WORK REQUEST - Of all the lines below, output only those starting at the one with "(* ===== verification/MssaRead.v ===== *)" and ending at the one with "Lemma count_unreadable_ok row", both ends included, exactly as written.

PROVIDED MATERIAL -
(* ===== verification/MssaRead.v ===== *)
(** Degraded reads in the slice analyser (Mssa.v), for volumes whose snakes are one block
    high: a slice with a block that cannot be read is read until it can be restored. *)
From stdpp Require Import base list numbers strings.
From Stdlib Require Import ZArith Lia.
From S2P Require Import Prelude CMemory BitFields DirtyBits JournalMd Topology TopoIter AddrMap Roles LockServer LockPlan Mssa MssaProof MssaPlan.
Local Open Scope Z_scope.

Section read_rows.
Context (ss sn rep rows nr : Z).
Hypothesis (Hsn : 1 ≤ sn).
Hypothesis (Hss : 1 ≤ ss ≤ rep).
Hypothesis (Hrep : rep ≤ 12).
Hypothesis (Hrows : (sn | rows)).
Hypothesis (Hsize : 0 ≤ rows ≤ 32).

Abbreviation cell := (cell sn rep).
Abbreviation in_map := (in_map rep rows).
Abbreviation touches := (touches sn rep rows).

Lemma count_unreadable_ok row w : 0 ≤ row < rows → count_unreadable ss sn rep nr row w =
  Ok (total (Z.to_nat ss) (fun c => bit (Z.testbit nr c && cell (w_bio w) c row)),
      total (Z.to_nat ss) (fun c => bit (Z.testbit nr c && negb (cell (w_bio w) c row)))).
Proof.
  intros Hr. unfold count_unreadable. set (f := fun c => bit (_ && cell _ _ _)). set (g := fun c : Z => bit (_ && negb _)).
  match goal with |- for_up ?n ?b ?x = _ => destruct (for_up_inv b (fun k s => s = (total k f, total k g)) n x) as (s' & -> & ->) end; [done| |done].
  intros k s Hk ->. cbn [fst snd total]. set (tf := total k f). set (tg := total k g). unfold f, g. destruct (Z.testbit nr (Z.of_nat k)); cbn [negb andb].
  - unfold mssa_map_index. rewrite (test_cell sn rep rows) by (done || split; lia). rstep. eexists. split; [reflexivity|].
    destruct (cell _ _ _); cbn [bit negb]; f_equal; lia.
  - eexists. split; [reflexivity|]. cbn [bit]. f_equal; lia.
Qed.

* * *

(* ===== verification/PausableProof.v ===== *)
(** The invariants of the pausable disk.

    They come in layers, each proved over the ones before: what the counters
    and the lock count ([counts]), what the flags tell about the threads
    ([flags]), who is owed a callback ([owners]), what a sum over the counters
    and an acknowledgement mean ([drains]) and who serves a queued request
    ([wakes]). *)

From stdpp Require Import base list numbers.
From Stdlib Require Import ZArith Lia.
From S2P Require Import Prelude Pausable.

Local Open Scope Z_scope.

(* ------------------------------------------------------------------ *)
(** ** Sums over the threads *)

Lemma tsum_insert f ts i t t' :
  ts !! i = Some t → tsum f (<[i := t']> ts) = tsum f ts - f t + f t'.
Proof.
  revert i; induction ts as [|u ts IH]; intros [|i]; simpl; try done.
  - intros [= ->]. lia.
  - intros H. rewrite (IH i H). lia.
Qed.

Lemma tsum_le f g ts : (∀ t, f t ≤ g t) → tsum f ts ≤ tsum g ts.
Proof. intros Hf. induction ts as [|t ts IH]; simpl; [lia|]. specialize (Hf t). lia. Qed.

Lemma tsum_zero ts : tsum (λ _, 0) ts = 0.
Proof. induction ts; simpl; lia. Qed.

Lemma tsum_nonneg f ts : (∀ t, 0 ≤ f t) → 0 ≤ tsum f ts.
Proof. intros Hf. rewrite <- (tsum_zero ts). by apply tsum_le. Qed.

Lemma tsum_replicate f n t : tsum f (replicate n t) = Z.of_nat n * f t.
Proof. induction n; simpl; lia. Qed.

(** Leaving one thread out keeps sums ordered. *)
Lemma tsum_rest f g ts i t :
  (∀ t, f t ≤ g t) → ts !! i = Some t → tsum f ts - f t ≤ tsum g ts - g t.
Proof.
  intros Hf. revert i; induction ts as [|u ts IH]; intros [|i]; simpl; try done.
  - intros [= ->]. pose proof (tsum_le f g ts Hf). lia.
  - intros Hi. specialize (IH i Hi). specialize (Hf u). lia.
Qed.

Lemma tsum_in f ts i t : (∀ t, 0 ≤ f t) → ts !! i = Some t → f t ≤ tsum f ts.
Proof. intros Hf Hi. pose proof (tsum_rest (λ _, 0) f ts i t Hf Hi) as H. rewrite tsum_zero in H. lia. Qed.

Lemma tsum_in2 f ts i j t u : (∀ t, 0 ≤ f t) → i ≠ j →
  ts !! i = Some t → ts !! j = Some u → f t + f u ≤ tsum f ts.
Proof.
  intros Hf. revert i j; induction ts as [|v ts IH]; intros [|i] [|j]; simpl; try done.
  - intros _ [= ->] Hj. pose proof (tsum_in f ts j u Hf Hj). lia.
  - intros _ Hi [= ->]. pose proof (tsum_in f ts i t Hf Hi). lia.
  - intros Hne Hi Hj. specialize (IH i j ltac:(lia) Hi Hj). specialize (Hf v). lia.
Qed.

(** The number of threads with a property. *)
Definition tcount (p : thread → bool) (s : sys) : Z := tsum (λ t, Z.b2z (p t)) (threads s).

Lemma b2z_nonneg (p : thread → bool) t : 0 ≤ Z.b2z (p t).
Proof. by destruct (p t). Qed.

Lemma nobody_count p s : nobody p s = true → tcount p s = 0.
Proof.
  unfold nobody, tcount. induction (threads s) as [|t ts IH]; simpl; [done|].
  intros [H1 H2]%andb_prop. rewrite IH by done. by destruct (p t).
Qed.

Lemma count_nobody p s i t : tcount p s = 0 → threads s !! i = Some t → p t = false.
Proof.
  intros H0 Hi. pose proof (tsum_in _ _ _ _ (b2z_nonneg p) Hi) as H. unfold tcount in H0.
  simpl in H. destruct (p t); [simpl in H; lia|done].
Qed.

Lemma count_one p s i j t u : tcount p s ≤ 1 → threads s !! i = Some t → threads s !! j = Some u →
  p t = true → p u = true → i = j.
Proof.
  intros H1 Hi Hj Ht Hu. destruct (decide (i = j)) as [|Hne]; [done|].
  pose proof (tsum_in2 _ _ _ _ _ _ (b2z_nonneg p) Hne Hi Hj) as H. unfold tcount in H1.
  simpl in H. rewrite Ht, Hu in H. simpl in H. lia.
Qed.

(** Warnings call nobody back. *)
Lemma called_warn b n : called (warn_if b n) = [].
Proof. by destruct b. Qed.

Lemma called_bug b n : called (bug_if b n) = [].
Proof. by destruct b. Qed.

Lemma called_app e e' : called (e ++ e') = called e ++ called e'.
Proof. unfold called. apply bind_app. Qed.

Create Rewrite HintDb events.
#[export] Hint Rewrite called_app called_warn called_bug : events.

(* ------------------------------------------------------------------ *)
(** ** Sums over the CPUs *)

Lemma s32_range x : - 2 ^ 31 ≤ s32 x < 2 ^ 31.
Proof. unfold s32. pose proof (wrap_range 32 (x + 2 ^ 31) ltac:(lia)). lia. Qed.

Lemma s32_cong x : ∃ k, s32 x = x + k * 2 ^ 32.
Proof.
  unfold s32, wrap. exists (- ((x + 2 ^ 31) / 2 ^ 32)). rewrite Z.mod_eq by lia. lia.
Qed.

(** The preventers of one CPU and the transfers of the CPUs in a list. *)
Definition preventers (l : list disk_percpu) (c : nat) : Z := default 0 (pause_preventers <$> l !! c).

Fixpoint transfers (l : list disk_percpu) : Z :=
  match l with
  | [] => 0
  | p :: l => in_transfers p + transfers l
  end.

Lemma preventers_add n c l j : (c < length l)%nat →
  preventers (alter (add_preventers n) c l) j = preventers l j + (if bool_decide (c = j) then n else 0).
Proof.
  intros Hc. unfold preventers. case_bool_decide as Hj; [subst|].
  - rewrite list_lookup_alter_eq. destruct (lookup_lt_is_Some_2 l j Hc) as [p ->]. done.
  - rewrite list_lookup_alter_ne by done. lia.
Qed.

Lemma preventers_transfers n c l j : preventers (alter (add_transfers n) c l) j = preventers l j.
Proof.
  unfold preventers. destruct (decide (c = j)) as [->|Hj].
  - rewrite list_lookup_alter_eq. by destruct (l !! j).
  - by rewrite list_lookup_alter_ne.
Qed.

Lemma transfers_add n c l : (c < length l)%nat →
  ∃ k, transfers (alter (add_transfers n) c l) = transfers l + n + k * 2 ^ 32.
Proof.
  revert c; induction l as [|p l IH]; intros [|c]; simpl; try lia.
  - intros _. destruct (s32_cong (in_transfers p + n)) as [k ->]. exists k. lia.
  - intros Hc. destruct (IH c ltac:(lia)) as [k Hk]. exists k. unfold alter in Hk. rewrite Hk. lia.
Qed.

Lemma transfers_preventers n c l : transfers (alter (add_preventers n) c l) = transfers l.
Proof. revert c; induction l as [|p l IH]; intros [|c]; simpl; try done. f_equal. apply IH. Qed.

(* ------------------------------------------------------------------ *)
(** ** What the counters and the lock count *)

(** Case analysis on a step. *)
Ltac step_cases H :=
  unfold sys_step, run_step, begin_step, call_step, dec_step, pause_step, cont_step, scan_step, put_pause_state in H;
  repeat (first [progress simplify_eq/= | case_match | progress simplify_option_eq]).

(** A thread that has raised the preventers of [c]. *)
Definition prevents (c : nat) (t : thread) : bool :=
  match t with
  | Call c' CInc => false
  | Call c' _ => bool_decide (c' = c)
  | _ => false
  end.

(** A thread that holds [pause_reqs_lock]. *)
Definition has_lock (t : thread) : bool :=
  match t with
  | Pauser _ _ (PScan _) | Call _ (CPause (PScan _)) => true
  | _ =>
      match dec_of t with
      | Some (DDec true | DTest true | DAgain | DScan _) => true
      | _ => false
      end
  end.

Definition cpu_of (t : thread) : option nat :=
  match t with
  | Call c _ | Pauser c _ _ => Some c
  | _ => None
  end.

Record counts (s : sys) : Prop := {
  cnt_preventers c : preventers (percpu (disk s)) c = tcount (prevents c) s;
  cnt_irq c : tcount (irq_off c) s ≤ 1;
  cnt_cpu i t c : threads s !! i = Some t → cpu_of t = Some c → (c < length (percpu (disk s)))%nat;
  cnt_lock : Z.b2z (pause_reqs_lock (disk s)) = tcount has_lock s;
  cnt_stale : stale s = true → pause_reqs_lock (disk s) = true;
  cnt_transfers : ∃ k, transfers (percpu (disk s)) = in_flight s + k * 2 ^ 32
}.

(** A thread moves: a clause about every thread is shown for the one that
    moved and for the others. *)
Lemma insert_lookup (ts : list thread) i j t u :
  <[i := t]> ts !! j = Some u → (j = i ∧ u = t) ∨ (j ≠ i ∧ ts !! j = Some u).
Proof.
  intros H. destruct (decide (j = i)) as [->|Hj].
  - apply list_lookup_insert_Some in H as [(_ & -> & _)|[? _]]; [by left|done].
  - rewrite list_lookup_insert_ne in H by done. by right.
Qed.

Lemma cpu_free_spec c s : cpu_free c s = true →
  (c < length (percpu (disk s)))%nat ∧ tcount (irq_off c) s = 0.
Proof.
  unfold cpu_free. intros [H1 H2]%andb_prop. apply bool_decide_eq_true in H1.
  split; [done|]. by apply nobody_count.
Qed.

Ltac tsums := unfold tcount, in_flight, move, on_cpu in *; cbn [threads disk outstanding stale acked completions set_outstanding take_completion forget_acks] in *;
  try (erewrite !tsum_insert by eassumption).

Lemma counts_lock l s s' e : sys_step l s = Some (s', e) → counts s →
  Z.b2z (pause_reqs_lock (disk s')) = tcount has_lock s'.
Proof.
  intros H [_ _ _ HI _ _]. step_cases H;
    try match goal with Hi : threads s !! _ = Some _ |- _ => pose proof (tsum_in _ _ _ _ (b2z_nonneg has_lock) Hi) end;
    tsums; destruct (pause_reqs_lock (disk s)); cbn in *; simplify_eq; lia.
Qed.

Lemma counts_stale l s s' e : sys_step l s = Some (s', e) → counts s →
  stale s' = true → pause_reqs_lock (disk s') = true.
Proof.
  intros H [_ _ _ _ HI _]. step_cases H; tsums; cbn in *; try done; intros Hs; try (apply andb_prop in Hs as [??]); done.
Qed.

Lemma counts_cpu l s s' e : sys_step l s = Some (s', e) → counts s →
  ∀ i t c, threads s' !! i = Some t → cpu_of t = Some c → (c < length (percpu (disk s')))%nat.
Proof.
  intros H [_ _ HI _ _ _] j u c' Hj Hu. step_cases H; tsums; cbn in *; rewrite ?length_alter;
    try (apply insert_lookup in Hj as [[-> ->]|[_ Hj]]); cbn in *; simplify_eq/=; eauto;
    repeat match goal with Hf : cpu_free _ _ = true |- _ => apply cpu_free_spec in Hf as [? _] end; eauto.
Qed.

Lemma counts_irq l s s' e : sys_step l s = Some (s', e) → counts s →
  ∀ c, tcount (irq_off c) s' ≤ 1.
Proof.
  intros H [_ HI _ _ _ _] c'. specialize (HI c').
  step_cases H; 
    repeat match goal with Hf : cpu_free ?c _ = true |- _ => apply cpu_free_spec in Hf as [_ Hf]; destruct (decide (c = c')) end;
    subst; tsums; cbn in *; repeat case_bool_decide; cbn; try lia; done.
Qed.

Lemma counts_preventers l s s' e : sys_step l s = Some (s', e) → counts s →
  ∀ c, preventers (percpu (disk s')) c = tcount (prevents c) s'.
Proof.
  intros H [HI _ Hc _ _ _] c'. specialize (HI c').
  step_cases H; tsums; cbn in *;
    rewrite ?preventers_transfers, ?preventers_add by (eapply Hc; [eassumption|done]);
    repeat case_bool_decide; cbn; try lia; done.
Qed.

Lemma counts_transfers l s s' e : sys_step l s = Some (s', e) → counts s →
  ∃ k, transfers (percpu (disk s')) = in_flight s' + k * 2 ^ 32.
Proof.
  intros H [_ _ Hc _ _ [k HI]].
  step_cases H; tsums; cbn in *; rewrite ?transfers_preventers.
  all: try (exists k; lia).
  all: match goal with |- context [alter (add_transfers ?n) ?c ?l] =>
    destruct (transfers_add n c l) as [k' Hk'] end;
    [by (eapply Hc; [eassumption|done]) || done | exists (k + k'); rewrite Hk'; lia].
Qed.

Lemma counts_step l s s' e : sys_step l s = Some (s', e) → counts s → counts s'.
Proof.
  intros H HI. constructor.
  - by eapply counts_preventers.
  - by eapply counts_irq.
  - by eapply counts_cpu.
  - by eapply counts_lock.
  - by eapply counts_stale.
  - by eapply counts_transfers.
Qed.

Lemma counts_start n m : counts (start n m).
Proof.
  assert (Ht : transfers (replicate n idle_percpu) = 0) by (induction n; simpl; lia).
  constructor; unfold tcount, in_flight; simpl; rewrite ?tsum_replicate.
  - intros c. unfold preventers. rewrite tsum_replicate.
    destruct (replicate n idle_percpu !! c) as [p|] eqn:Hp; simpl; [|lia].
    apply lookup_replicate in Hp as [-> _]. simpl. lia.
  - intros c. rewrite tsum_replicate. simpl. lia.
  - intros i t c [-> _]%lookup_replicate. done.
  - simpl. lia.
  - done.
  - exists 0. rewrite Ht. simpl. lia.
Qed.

RESPONSE TO THE EXERCISE -
(* ===== verification/MssaRead.v ===== *)
(** Degraded reads in the slice analyser (Mssa.v), for volumes whose snakes are one block
    high: a slice with a block that cannot be read is read until it can be restored. *)
From stdpp Require Import base list numbers strings.
From Stdlib Require Import ZArith Lia.
From S2P Require Import Prelude CMemory BitFields DirtyBits JournalMd Topology TopoIter AddrMap Roles LockServer LockPlan Mssa MssaProof MssaPlan.
Local Open Scope Z_scope.

Section read_rows.
Context (ss sn rep rows nr : Z).
Hypothesis (Hsn : 1 ≤ sn).
Hypothesis (Hss : 1 ≤ ss ≤ rep).
Hypothesis (Hrep : rep ≤ 12).
Hypothesis (Hrows : (sn | rows)).
Hypothesis (Hsize : 0 ≤ rows ≤ 32).

Abbreviation cell := (cell sn rep).
Abbreviation in_map := (in_map rep rows).
Abbreviation touches := (touches sn rep rows).

Lemma count_unreadable_ok row w : 0 ≤ row < rows → count_unreadable ss sn rep nr row w =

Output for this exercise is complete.